BEGIN

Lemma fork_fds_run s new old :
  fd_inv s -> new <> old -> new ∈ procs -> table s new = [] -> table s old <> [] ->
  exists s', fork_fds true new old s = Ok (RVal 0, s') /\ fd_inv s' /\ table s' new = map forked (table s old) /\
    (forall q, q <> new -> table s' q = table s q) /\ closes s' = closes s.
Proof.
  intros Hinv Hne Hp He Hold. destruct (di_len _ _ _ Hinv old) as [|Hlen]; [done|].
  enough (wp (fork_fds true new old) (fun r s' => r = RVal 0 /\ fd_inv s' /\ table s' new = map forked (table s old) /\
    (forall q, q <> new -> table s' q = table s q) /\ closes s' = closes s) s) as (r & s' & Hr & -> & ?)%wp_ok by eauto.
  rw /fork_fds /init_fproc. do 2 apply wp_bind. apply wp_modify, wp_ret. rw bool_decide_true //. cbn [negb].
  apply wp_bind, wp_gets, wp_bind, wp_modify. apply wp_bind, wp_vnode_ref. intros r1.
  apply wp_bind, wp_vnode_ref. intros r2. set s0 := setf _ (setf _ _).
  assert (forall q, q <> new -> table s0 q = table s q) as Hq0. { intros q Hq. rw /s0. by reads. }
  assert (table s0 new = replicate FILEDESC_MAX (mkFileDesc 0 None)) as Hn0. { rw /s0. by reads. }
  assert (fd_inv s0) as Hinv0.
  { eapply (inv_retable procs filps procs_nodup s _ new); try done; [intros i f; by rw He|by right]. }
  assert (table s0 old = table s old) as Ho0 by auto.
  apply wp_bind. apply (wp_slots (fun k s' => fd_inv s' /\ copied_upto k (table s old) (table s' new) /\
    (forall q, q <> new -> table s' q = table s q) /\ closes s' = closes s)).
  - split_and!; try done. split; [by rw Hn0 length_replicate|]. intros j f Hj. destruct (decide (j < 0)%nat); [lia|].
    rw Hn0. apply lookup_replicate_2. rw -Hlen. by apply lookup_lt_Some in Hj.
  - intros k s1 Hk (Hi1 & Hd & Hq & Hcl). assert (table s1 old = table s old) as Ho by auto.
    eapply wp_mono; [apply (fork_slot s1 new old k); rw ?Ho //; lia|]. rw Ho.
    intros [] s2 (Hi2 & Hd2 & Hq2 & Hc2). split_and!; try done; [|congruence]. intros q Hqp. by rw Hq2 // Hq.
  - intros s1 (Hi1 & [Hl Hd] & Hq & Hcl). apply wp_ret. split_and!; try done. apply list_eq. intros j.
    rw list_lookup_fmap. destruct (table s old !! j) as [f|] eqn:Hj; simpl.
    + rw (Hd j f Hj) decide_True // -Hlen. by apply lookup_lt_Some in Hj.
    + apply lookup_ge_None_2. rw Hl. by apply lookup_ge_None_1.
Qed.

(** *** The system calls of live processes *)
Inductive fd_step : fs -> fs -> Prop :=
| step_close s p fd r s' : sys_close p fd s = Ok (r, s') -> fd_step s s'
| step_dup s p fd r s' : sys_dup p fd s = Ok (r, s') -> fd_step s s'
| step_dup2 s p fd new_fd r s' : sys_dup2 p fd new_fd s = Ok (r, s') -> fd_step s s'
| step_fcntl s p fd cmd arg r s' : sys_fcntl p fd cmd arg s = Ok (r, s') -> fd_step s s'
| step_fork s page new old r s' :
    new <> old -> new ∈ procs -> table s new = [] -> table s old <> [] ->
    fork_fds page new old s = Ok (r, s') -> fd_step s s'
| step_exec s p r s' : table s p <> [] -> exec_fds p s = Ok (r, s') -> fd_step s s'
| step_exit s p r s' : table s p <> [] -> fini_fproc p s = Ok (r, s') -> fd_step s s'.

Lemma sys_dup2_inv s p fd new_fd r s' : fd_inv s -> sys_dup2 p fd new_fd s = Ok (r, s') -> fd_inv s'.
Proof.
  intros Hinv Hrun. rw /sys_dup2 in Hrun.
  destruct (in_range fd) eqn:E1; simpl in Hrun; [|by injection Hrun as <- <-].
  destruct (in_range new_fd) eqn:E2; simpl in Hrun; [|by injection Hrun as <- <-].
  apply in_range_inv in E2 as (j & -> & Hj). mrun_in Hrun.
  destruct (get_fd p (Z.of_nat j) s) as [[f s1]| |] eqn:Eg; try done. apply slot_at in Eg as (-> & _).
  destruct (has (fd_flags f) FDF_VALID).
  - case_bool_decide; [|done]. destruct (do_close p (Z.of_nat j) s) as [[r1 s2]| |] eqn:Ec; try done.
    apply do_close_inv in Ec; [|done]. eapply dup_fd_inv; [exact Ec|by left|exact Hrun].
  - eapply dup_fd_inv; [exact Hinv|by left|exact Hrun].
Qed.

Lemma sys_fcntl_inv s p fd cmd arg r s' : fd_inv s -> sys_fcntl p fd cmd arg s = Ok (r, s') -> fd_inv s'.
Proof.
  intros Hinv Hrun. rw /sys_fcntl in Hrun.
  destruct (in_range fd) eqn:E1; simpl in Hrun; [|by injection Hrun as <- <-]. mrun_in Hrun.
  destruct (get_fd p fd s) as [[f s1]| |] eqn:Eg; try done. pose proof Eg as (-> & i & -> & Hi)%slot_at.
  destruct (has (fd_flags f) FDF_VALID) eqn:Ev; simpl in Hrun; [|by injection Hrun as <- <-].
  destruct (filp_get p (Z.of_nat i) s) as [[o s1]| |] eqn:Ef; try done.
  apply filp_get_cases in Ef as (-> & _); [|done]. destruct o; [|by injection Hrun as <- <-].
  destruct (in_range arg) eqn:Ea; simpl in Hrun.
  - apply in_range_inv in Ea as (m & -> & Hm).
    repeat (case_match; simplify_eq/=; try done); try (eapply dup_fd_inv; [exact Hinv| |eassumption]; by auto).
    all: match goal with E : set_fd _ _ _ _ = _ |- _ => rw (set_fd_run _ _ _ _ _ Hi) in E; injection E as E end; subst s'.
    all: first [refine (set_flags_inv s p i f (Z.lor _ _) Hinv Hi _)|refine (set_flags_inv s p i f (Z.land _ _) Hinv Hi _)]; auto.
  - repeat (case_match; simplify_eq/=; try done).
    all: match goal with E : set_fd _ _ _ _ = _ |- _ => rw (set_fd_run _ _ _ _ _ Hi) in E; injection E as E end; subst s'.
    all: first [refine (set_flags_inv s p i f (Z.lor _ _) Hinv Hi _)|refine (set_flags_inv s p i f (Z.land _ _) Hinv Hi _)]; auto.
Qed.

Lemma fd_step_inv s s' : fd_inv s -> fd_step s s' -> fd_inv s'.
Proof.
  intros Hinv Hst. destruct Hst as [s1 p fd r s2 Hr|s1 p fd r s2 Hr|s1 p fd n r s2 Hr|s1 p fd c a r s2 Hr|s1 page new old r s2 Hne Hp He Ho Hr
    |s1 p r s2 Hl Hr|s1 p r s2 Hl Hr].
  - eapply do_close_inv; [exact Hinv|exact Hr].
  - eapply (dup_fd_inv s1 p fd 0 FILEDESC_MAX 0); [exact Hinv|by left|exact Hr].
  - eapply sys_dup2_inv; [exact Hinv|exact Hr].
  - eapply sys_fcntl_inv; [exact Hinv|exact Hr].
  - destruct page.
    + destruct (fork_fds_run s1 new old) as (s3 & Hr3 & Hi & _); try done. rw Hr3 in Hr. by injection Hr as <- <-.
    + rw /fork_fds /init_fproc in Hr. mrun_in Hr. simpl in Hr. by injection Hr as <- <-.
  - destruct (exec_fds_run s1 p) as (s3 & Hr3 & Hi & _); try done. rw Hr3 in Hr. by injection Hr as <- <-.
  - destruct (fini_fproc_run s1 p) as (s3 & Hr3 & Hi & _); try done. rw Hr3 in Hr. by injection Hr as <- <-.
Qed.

END

** BRIEF **
Retrieve each line from the records above where the word "exact" occurs.

** SOLUTION TO THE PROBLEM **
    apply do_close_inv in Ec; [|done]. eapply dup_fd_inv; [exact Ec|by left|exact Hrun].
  - eapply dup_fd_inv; [exact Hinv|by left|exact Hrun].
    repeat (case_match; simplify_eq/=; try done); try (eapply dup_fd_inv; [exact Hinv| |eassumption]; by auto).
  - eapply do_close_inv; [exact Hinv|exact Hr].
  - eapply (dup_fd_inv s1 p fd 0 FILEDESC_MAX 0); [exact Hinv|by left|exact Hr].
  - eapply sys_dup2_inv; [exact Hinv|exact Hr].
  - eapply sys_fcntl_inv; [exact Hinv|exact Hr].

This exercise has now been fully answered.